Ashley Miller & Zack Stentz along with Jane Goldman & director of the film Matthew Vaughn are receiving a shared screenplay writing credit. The first writers on the project, Josh Schwartz and Jamie Moss, will receive no credit for their services rendered.
How does someone who didn't write on the movie get a story credit, yet the two people who created the story don't? It seems that this has more to do with how Marvel Studios is cultivating and farming out its writers than any rules set forth by the Writers Guild of America. Sheldon Turner was originally hired to write a film entitled X-Men Origins: Magneto, which was supposed to be a companion piece to X-Men Origins: Wolverine.
Josh Schwartz, at around the same time, was also hired to write an X-Men prequel, which would later become X-Men: First Class. When X-Men Origins: Magneto was put on the backburner, that character was worked into a new draft of X-Men: First Class as director Matthew Vaughn came aboard. So, certain elements from Sheldon Turner's X-Men Origins: Magneto were retained, hence the story credit.

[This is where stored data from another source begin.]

(** * Aether Lens: the image edit engine of [components/ImageEditor.tsx]

    A shallow embedding of the editor's state (history, cursor, working
    state), of its event handlers and effects, and of the draw routine
    (crop geometry, bounding box, CSS filter string), followed by the
    properties of the edit engine.

    Conventions of the embedding.
    - JavaScript numbers that the editor only ever fills with integers (slider
      values, the rotation, array indices, the natural size of the image)
      are [Z]; the crop geometry, which divides, is carried out in exact
      rational arithmetic on [Q].
    - React state is a record; an event handler together with the effects it
      triggers is one transition on that record.  A transition returns
      [option]: [None] is the run-time [TypeError] raised when the draw
      effect destructures an [undefined] working state. *)

From Stdlib Require Import ZArith QArith String Ascii List Lia Lqa.
From Stdlib Require Import DecimalString.
From stdpp Require Import base option list.

Import ListNotations.
Local Open Scope string_scope.
Local Open Scope Z_scope.
Local Open Scope list_scope.

(** ** Data model *)

(** [cropRatio: 'original' | '1:1' | '4:3' | '16:9'] *)
Inductive CropRatio : Type :=
  | original
  | ratio_1_1
  | ratio_4_3
  | ratio_16_9.

(** The string each enumerant stands for in the source. *)
Definition cropRatio_string (c : CropRatio) : string :=
  match c with
  | original => "original"
  | ratio_1_1 => "1:1"
  | ratio_4_3 => "4:3"
  | ratio_16_9 => "16:9"
  end.

(** [interface EditorState] *)
Record EditorState : Type := mkEditorState {
  brightness : Z;
  contrast : Z;
  saturation : Z;
  rotation : Z;
  cropRatio : CropRatio;
  filterPreset : string
}.

Definition initialState : EditorState :=
  {| brightness := 100;
     contrast := 100;
     saturation := 100;
     rotation := 0;
     cropRatio := original;
     filterPreset := "none" |}.

(** [Partial<EditorState>]: a key is present ([Some]) or absent ([None]). *)
Record PartialState : Type := mkPartial {
  p_brightness : option Z;
  p_contrast : option Z;
  p_saturation : option Z;
  p_rotation : option Z;
  p_cropRatio : option CropRatio;
  p_filterPreset : option string
}.

(** The default argument [{}] of [commitChange]. *)
Definition emptyPartial : PartialState :=
  mkPartial None None None None None None.

(** Object spread [{ ...prev, ...partial }]: every key of [partial]
    overrides the one of [prev]. *)
Definition spread (prev : EditorState) (partial : PartialState) : EditorState :=
  {| brightness := default (brightness prev) (p_brightness partial);
     contrast := default (contrast prev) (p_contrast partial);
     saturation := default (saturation prev) (p_saturation partial);
     rotation := default (rotation prev) (p_rotation partial);
     cropRatio := default (cropRatio prev) (p_cropRatio partial);
     filterPreset := default (filterPreset prev) (p_filterPreset partial) |}.

(** ** JavaScript arrays *)

(** [a[i]]: [undefined] ([None]) outside the array. *)
Definition js_index {A : Type} (a : list A) (i : Z) : option A :=
  if i <? 0 then None else a !! Z.to_nat i.

(** [a.slice(0, e)]: a negative end counts from the end of the array, and
    the end is clamped to the array. *)
Definition js_slice0 {A : Type} (a : list A) (e : Z) : list A :=
  let len := Z.of_nat (length a) in
  let k := if e <? 0 then Z.max (len + e) 0 else Z.min e len in
  take (Z.to_nat k) a.

(** ** Editor state and its transitions *)

(** The three [useState] cells of the component. *)
Record Session : Type := mkSession {
  history : list EditorState;
  historyIndex : Z;
  currentState : EditorState
}.

(** The reset-on-open effect. *)
Definition openSession : Session :=
  {| history := [initialState];
     historyIndex := 0;
     currentState := initialState |}.

(** The effect on [[history, historyIndex]]:
    [setCurrentState(history[historyIndex])].  It runs after a render in
    which one of the two changed. *)
Definition syncCurrentState (s : Session) : option Session :=
  match js_index (history s) (historyIndex s) with
  | Some st =>
      Some {| history := history s;
              historyIndex := historyIndex s;
              currentState := st |}
  | None => None
  end.

(** [pushToHistory]; the new array makes the sync effect run. *)
Definition pushToHistory (s : Session) (newState : EditorState) : option Session :=
  let newHistory := js_slice0 (history s) (historyIndex s + 1) ++ [newState] in
  syncCurrentState
    {| history := newHistory;
       historyIndex := Z.of_nat (length newHistory) - 1;
       currentState := currentState s |}.

(** [handleUndo]: below the guard nothing is set, so nothing re-renders and
    no effect runs. *)
Definition handleUndo (s : Session) : option Session :=
  if 0 <? historyIndex s then
    syncCurrentState
      {| history := history s;
         historyIndex := historyIndex s - 1;
         currentState := currentState s |}
  else Some s.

Josh Schwartz and Jamie Moss, on the other hand, though they served in writing the first draft of X-Men: First Class, are not being credited because they borrowed liberally from the 2006-2007 X-Men: First Class Marvel comic book miniseries, which incorporated may of the characters from Bryan Singer's original X-Men seen as teenagers. That of course changed when Vaughn joined the project.
Josh Schwartz is still seeking a credit, even though his work is based on the work of other Marvel writers, so this fight may not be officially over.